> **Prompt**
In the data, find the word "parsed" and copy out every line that has it.

(Collected data entries)
=-=-=
(* ===== verification/AttestationProps.v ===== *)
(** * Attestation documents: what a verified one establishes *)
From S2P Require Import Prelude Text Http Attestation.

(** ** The layout of [user_data] *)
Lemma parse_serialize h : length (tls_certificate h) = 32%nat → length (guest h) = 32%nat →
  parse_hashes (serialize h) = Ok h.
Proof.
  intros Ht Hg. unfold parse_hashes, serialize, ATTESTATION_HASHES_LEN, len. destruct h as [t g]. cbn [tls_certificate guest] in *.
  assert (length (MULTIHASH_SHA256 ++ t ++ MULTIHASH_SHA256 ++ g) = 68%nat) as Hl
    by (rewrite !length_app, Ht, Hg; done).
  assert (slice 0 2 (MULTIHASH_SHA256 ++ t ++ MULTIHASH_SHA256 ++ g) = MULTIHASH_SHA256) as H1
    by by apply slice_app_l.
  assert (slice 34 36 (MULTIHASH_SHA256 ++ t ++ MULTIHASH_SHA256 ++ g) = MULTIHASH_SHA256) as H2
    by (rewrite (slice_app_r 34 36), (slice_app_r _ _ t) by (rewrite ?Ht; simpl; lia); rewrite Ht; by apply slice_app_l).
  rewrite Hl, bool_decide_eq_true_2 by done. change (check (_ =? _) _) with (@Ok string () tt). cbn -[slice app MULTIHASH_SHA256]. do 2 f_equal.
  + rewrite (slice_app_r 2 34), slice_app_l by (rewrite ?Ht; simpl; lia). by apply slice_all.
  + rewrite (slice_app_r 36 68), (slice_app_r _ _ t), (slice_app_r _ _ MULTIHASH_SHA256) by (rewrite ?Ht; simpl; lia).
    rewrite Ht. by apply slice_all.
Qed.
(** [parse] and [serialize] of the hashes are inverse.  [parse] accepts
    exactly the 68-byte blobs that [serialize] writes for two digests of 32
    bytes, and gives back those digests: no other blob, whatever its length or
    its prefixes, is read as some pair of hashes. *)
Theorem hashes_roundtrip b h :
  parse_hashes b = Ok h ↔
  b = serialize h ∧ length (tls_certificate h) = 32%nat ∧ length (guest h) = 32%nat.
Proof.
  unfold parse_hashes, serialize, ATTESTATION_HASHES_LEN, len. split.
  - rewrite bind_Ok. intros (u & Hl & H). apply check_Ok, Z.eqb_eq in Hl.
    rewrite bind_Ok in H. destruct H as (u' & Hp & H). apply check_Ok in Hp.
    apply bool_decide_eq_true in Hp as [H1 H2]. injection H as <-. simpl. split_and!.
    + transitivity (slice 0 2 b ++ slice 2 34 b ++ slice 34 36 b ++ slice 36 68 b); [|by rewrite H1, H2].
      rewrite !app_assoc, !slices_app by lia. symmetry. apply slice_all. lia.
    + unfold slice. rewrite length_take, length_drop. lia.
    + unfold slice. rewrite length_take, length_drop. lia.
  - intros (-> & Ht & Hg). exact (parse_serialize h Ht Hg).
Qed.

(** ** The payload *)
Record document_wf (d : AttestationDocument) : Prop := {
  wf_timestamp : is_u64 (timestamp_ms d);
  wf_pcrs : map_Forall (λ i _, is_u32 i) (pcrs d) }.
Lemma try_upto_Some max z : 0 ≤ z ≤ max → try_upto max z = Some z.
Proof. intros [H1 H2]. unfold try_upto. apply Z.leb_le in H1, H2. by rewrite H1, H2. Qed.
Lemma read_pcrs_list (l : list (Z * bytes)) acc : Forall (λ kv, is_u32 kv.1) l → NoDup l.*1 →
  (∀ i, i ∈ l.*1 → acc !! i = None) →
  read_pcrs ((λ kv, (Integer kv.1, Bytes kv.2)) <$> l) acc = Ok (list_to_map l ∪ acc).
Proof.
  revert acc. induction l as [|[i v] l IH]; intros acc Hu Hnd Hacc; simpl.
  { by rewrite (left_id_L ∅ (∪)). }
  apply Forall_cons in Hu as [Hi Hu]. apply NoDup_cons in Hnd as [Hni Hnd].
  rewrite try_upto_Some by exact Hi. simpl. rewrite IH; [|done..|].
  - f_equal. by apply list_to_map_insert.
  - intros j Hj. rewrite lookup_insert_ne by (intros <-; done). apply Hacc. by right.
Qed.
Lemma read_pcrs_btree m : map_Forall (λ i _, is_u32 i) m →
  read_pcrs ((λ kv, (Integer kv.1, Bytes kv.2)) <$> btree_iter m) ∅ = Ok m.
Proof.
  intros Hm. rewrite read_pcrs_list.
  - by rewrite (right_id_L ∅ (∪)), list_to_map_btree.
  - apply Forall_forall. intros [i v] Hi%elem_of_btree_iter. by eapply Hm.
  - apply NoDup_btree_iter_fst.
  - intros. apply lookup_empty.
Qed.
Lemma read_bundle_bytes bs : read_bundle (Bytes <$> bs) = Ok bs.
Proof. induction bs as [|b bs IH]; [done|]. rewrite fmap_cons. cbn -[fmap]. by rewrite IH. Qed.
Lemma as_bytes_optional o : as_bytes (optional_value o) = o.
Proof. by destruct o. Qed.
Lemma map_get_cons n v m k : map_get ((Text n, v) :: m) k = if decide (n = k) then Some v else map_get m k.
Proof.
  unfold map_get. simpl. destruct (decide (n = k)) as [->|Hne]; [by rewrite bool_decide_eq_true_2|].
  rewrite bool_decide_eq_false_2; [done|]. by intros [=].
Qed.
(** Finds a field of a literal map. *)
Ltac find_field := repeat (rewrite map_get_cons; first [rewrite decide_True by done | rewrite decide_False by done]).
(** A payload reads back.  What is encoded the way the device encodes a
    document, its absent fields as null included, decodes to that document. *)
Theorem payload_roundtrip `{!Codec Value, !CodecLaws Value} d :
  document_wf d → decode_payload (encode_payload d) = Ok d.
Proof.
  intros [Ht Hp]. unfold decode_payload, encode_payload. rewrite from_to_vec.
  unfold decode_value, encode_value. cbn -[map_get btree_iter fmap]. find_field. cbn -[map_get btree_iter fmap].
  rewrite try_upto_Some by exact Ht. cbn -[map_get btree_iter fmap].
  rewrite read_pcrs_btree by exact Hp. cbn -[map_get btree_iter fmap]. rewrite read_bundle_bytes.
  cbn -[map_get btree_iter fmap optional_value]. rewrite !as_bytes_optional. by destruct d.
Qed.

(** ** Chains *)
Section chain.
Context `{X509, Coset, Base64Standard, !Codec Value}.
(** A certificate that may stand in a chain at a given time. *)
Definition valid_at (now : Z) (c : Certificate) : Prop :=
  0 ≤ now ∧ ∃ t, asn1_time (now / 1000000000) = Some t ∧ not_before c ≤ t ≤ not_after c.
Definition signed_by (c iss : Certificate) : Prop :=
  issuer c = subject iss ∧
  ∃ alg, algorithm_of (signature_algorithm c) = Ok alg ∧ ecdsa_verify alg (key iss) (tbs c) (signature c) = true.
(** A path of certificates: all valid, each that has one below it a CA that
    signed it; [above] is what the first is signed by. *)
Inductive path (now : Z) : option Certificate → list bytes → Prop :=
  | path_nil above : path now above []
  | path_cons above der c chain : x509_from_der der = Some c → valid_at now c →
      (∀ a, above = Some a → signed_by c a) → (chain ≠ [] → ca c = Some true) →
      path now (Some c) chain → path now above (der :: chain).
Lemma verify_signature_Ok c iss : verify_certificate_signature c iss = Ok tt ↔
  ∃ alg, algorithm_of (signature_algorithm c) = Ok alg ∧ ecdsa_verify alg (key iss) (tbs c) (signature c) = true.
Proof. unfold verify_certificate_signature. by read_ok. Qed.
(** What one turn of the loop decides, its error aside. *)
Lemma check_certificate_Ok opts above der leaf :
  check_certificate opts above der leaf = Ok tt ↔
  ∃ c, x509_from_der der = Some c ∧ valid_at (now opts) c ∧ (leaf = false → ca c = Some true) ∧
    (∀ b, above = Some b → ∃ iss, x509_from_der b = Some iss ∧ signed_by c iss).
Proof.
  unfold check_certificate, valid_at, signed_by. read_ok. setoid_rewrite orb_true_iff.
  setoid_rewrite andb_true_iff. setoid_rewrite Z.leb_le. split.
  - intros (c & Hc & _ & Hn & t & Ht & _ & Hv & _ & Hca & Ha). exists c. split_and!; [done|done|by exists t| |].
    + intros ->. destruct Hca as [[=]|Hca]. by destruct (ca c) as [[]|].
    + intros b ->. rewrite bind_Ok in Ha. destruct Ha as (iss & Hi%ok_or_Ok & Ha).
      rewrite bind_Ok in Ha. destruct Ha as (_ & Hs%check_Ok%bool_decide_eq_true & Ha).
      exists iss. split_and!; [done|done|]. by apply verify_signature_Ok.
  - intros (c & Hc & (Hn & t & Ht & Hv) & Hca & Ha). exists c. split; [done|]. exists tt. split; [done|].
    exists t. split; [done|]. exists tt. split; [done|]. exists tt. split.
    + destruct leaf; [by left|]. right. by rewrite Hca.
    + destruct above as [b|]; [|done]. destruct (Ha b eq_refl) as (iss & Hi & Hs & Halg).
      rewrite Hi. cbn. rewrite bool_decide_eq_true_2 by done. cbn. by apply verify_signature_Ok.
Qed.
Definition parsed (above : option bytes) (a : option Certificate) : Prop :=
  match above with None => a = None | Some b => ∃ c, x509_from_der b = Some c ∧ a = Some c end.
Lemma check_certificates_Ok opts above a chain : parsed above a →
  check_certificates opts above chain = Ok tt ↔ path (now opts) a chain.
Proof.
  revert above a. induction chain as [|der chain IH]; intros above a Ha; [by split; [constructor|]|].
  cbn [check_certificates]. rewrite bind_Ok. split.
  - intros ([] & (c & Hc & Hv & Hca & Hs)%check_certificate_Ok & Hrest). econstructor; [done|done| | |].
    + intros iss ->. destruct above as [b|]; [|done]. destruct Ha as (x & Hx & [= <-]).
      destruct (Hs b eq_refl) as (iss' & Hi & Hsig). by simplify_eq.
    + intros Hne. apply Hca. by apply bool_decide_eq_false_2.
    + apply (IH (Some der)); [by exists c|done].
  - inversion 1 as [|? ? c ? Hc Hv Hs Hca Hp]; subst. exists tt. split; [|by apply (IH (Some der) (Some c)); [exists c|]].
    apply check_certificate_Ok. exists c. split_and!; [done|done| |].
    + intros Hne%bool_decide_eq_false_1. by apply Hca.
    + intros b ->. destruct Ha as (iss & Hi & ->). exists iss. auto.
Qed.
(** The trust a chain earns: its root is the pinned one, or the caller allows others. *)
Definition root_trust (opts : VerifyOptions) (root pinned : bytes) (t : Trust) : Prop :=
  (root = pinned ∧ t = ChainVerified) ∨ (root ≠ pinned ∧ allow_untrusted_root opts = true ∧ t = SelfSigned).
Lemma verify_chain_Ok d opts t : verify_chain d opts = Ok t ↔
  ∃ root pinned, head (cabundle d) = Some root ∧ decode_certificate (trust_root opts) = Ok pinned ∧
    root_trust opts root pinned t ∧ path (now opts) None (cabundle d ++ [certificate d]).
Proof.
  unfold verify_chain, root_trust. destruct (cabundle d) as [|root bundle]; [split; [done|naive_solver]|].
  rewrite bind_Ok. setoid_rewrite bind_Ok. setoid_rewrite bind_Ok. split.
  - intros (pinned & Hr & t' & Ht & [] & Hc & [= ->]). exists root, pinned. split_and!; [done|done| |].
    + destruct (decide (root = pinned)); [left; by simplify_eq|]. right. by destruct (allow_untrusted_root opts); simplify_eq.
    + by apply (check_certificates_Ok opts None None) in Hc.
  - intros (root' & pinned & [= <-] & Hr & Ht & Hp). exists pinned. split; [done|]. exists t. split.
    + destruct Ht as [[-> ->]|(Hne & -> & ->)]; [by rewrite decide_True|by rewrite decide_False].
    + exists tt. split; [|done]. by apply (check_certificates_Ok opts None None).
Qed.
(** What [verify] accepts.  A document verifies, at a given trust, exactly
    when: it is a COSE_Sign1 whose payload decodes to that document; its bundle
    is not empty and starts with the pinned root, or the caller allows another
    one and the trust says so; the bundle and the document's own certificate
    are a path of certificates valid at that time, each signed by a CA before
    it whose name it gives; and the key of that certificate, and no other,
    signed the document. *)
Theorem verify_spec cose opts v :
  verify cose opts = Ok v ↔
  ∃ sign1 payload root pinned leaf,
    parse_cose cose = Ok sign1 ∧ cs_payload sign1 = Some payload ∧ decode_payload payload = Ok (document v) ∧
    head (cabundle (document v)) = Some root ∧ decode_certificate (trust_root opts) = Ok pinned ∧
    root_trust opts root pinned (trust v) ∧
    path (now opts) None (cabundle (document v) ++ [certificate (document v)]) ∧
    x509_from_der (certificate (document v)) = Some leaf ∧
    ecdsa_verify ECDSA_P384_SHA384_FIXED (key leaf) (cs_tbs sign1) (cs_signature sign1) = true.
Proof.
  unfold verify. rewrite bind_Ok. split.
  - intros (sign1 & Hs & E). apply bind_Ok in E as (payload & Hp%ok_or_Ok & E).
    apply bind_Ok in E as (d & Hd & E). apply bind_Ok in E as (t & Ht & E).
    apply bind_Ok in E as (leaf & Hl%ok_or_Ok & E). apply bind_Ok in E as (u & Hv%check_Ok & [= <-]).
    apply verify_chain_Ok in Ht as (root & pinned & Hr & Hpin & Hrt & Hpath).
    by exists sign1, payload, root, pinned, leaf.
  - intros (sign1 & payload & root & pinned & leaf & Hs & Hp & Hd & Hr & Hpin & Hrt & Hpath & Hl & Hv).
    exists sign1. split; [done|]. rewrite Hp. cbn. rewrite Hd. cbn.
    assert (verify_chain (document v) opts = Ok (trust v)) as Hc
      by (apply verify_chain_Ok; by exists root, pinned).
    rewrite Hc. cbn. rewrite Hl. cbn. rewrite Hv. cbn. by destruct v.
Qed.
End chain.

(** ** Expectations *)
Lemma expect_pcrs_Ok d ps : expect_pcrs d ps = Ok tt ↔ ∀ i w, (i, w) ∈ ps → pcr i d = Some w.
Proof.
  induction ps as [|[i w] ps IH]; cbn [expect_pcrs]; [split; [by intros _ ? ? ?%elem_of_nil|done]|].
  rewrite bind_Ok. setoid_rewrite bind_Ok. setoid_rewrite check_Ok. setoid_rewrite bool_decide_eq_true.
  setoid_rewrite ok_or_Ok. setoid_rewrite elem_of_cons. setoid_rewrite IH. split.
  - intros (got & Hg & _ & -> & Hps) i' w' [[= -> ->]|Hin]; auto.
  - intros Hall. exists w. split; [by apply Hall; left|]. exists tt. split; [done|]. auto.
Qed.
Lemma expect_field_Ok got want e1 e2 : expect_field got want e1 e2 = Ok tt ↔ ∀ w, want = Some w → got = Some w.
Proof.
  destruct want as [w|]; cbn; [|naive_solver]. rewrite bind_Ok. setoid_rewrite ok_or_Ok. setoid_rewrite check_Ok.
  setoid_rewrite bool_decide_eq_true. naive_solver.
Qed.
(** Expectations hold together: [expect] succeeds exactly when every
    register named holds the value named, the nonce and the user data, when
    expected, are present and equal, and the document's time is within the
    maximum age of [now], before or after it. *)
Lemma expect_Ok d e now :
  expect d e now = Ok tt ↔
  (∀ i w, want_pcrs e !! i = Some w → pcr i d = Some w) ∧
  (∀ w, want_nonce e = Some w → nonce d = Some w) ∧
  (∀ w, want_user_data e = Some w → user_data d = Some w) ∧
  (∀ limit, max_age e = Some limit → Z.abs (now - timestamp d) ≤ limit).
Proof.
  unfold expect. rewrite bind_Ok. setoid_rewrite bind_Ok. setoid_rewrite bind_Ok.
  assert (∀ m : gmap Z bytes, (∀ i w, (i, w) ∈ btree_iter m → pcr i d = Some w) ↔
    ∀ i w, m !! i = Some w → pcr i d = Some w) as Hb by (intros m; by setoid_rewrite elem_of_btree_iter).
  rewrite <-Hb, <-expect_pcrs_Ok, <-!expect_field_Ok. split.
  - intros ([] & Hp & [] & Hn & [] & Hu & Ha). split_and!; [done|exact Hn|exact Hu|].
    intros limit Hl. rewrite Hl in Ha. by apply check_Ok, Z.leb_le in Ha.
  - intros (Hp & Hn & Hu & Ha). exists tt. split; [done|]. exists tt. split; [exact Hn|]. exists tt. split; [exact Hu|].
    destruct (max_age e) as [limit|]; [|done]. apply check_Ok, Z.leb_le, Ha. done.
Qed.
=-=-=
> **Task result**
Definition parsed (above : option bytes) (a : option Certificate) : Prop :=
Lemma check_certificates_Ok opts above a chain : parsed above a →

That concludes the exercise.